Working data:
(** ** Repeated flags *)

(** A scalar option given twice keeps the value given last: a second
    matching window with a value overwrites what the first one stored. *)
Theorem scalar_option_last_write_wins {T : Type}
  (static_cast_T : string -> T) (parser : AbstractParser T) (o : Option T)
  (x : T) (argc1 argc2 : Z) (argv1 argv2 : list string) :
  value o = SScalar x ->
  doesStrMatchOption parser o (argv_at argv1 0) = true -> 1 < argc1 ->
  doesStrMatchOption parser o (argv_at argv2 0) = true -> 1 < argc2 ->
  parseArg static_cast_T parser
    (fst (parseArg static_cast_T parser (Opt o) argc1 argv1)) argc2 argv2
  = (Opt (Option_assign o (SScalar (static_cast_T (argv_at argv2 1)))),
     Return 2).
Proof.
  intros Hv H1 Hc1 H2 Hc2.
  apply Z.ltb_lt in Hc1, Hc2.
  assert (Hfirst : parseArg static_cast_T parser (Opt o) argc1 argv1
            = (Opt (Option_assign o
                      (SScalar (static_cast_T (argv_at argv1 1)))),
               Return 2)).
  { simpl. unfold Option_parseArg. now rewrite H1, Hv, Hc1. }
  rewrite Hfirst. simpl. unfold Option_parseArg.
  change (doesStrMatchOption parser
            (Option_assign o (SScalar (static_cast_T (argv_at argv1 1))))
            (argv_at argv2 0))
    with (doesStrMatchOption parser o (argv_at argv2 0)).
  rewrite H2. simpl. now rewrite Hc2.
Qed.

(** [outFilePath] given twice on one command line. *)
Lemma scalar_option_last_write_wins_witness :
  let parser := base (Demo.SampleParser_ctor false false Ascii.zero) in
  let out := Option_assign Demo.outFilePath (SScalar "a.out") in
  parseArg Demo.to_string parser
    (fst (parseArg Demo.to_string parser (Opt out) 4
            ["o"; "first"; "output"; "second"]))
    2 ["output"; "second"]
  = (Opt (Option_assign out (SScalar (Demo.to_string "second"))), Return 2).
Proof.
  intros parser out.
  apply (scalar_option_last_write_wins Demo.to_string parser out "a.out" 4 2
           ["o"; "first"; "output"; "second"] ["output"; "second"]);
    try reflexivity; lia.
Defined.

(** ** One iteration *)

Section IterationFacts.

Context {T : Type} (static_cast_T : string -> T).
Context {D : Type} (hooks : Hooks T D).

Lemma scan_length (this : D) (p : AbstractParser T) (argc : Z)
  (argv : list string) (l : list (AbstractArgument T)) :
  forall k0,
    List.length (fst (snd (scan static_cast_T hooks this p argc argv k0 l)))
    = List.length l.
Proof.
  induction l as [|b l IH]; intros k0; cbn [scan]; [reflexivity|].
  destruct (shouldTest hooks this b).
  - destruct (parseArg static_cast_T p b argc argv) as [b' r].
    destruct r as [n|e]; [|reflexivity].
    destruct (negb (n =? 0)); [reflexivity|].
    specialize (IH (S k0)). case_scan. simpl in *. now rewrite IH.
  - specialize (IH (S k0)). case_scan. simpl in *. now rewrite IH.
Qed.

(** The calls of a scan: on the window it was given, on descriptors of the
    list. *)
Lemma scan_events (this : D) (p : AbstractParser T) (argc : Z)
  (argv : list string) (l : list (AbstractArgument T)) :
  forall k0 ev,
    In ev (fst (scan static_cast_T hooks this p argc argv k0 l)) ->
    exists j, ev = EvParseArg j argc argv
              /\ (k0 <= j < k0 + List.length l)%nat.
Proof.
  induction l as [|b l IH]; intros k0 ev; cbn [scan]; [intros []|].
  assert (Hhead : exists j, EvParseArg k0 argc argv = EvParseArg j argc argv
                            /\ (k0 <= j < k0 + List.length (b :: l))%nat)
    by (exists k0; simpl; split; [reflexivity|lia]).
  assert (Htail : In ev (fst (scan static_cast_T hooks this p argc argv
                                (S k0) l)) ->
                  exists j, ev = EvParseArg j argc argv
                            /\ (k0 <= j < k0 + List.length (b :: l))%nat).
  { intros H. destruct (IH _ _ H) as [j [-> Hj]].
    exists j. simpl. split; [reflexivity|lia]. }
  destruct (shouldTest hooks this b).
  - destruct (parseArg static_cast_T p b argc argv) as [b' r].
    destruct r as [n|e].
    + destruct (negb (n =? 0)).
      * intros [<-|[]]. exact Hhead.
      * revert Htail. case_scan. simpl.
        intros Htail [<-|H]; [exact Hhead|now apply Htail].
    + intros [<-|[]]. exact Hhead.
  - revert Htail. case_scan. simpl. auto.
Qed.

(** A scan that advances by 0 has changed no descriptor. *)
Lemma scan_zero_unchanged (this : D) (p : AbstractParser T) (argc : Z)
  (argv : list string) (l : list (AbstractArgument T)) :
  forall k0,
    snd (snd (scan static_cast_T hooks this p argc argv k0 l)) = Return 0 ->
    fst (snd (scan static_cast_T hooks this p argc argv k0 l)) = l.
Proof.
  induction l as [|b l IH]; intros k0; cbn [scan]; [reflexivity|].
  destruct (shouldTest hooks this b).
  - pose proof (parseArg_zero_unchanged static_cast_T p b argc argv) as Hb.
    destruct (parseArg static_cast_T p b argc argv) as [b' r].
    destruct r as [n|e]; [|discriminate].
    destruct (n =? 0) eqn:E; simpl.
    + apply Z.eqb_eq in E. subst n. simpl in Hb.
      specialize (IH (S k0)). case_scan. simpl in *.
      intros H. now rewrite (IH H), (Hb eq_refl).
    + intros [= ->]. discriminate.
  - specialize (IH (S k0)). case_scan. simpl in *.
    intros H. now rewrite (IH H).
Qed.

What is expected:
Of the lines above, extract only those from the line with "Return 2))." to the line with "Section IterationFacts.", both included, exactly as written.

Expected output:
               Return 2)).
  { simpl. unfold Option_parseArg. now rewrite H1, Hv, Hc1. }
  rewrite Hfirst. simpl. unfold Option_parseArg.
  change (doesStrMatchOption parser
            (Option_assign o (SScalar (static_cast_T (argv_at argv1 1))))
            (argv_at argv2 0))
    with (doesStrMatchOption parser o (argv_at argv2 0)).
  rewrite H2. simpl. now rewrite Hc2.
Qed.

(** [outFilePath] given twice on one command line. *)
Lemma scalar_option_last_write_wins_witness :
  let parser := base (Demo.SampleParser_ctor false false Ascii.zero) in
  let out := Option_assign Demo.outFilePath (SScalar "a.out") in
  parseArg Demo.to_string parser
    (fst (parseArg Demo.to_string parser (Opt out) 4
            ["o"; "first"; "output"; "second"]))
    2 ["output"; "second"]
  = (Opt (Option_assign out (SScalar (Demo.to_string "second"))), Return 2).
Proof.
  intros parser out.
  apply (scalar_option_last_write_wins Demo.to_string parser out "a.out" 4 2
           ["o"; "first"; "output"; "second"] ["output"; "second"]);
    try reflexivity; lia.
Defined.

(** ** One iteration *)

Section IterationFacts.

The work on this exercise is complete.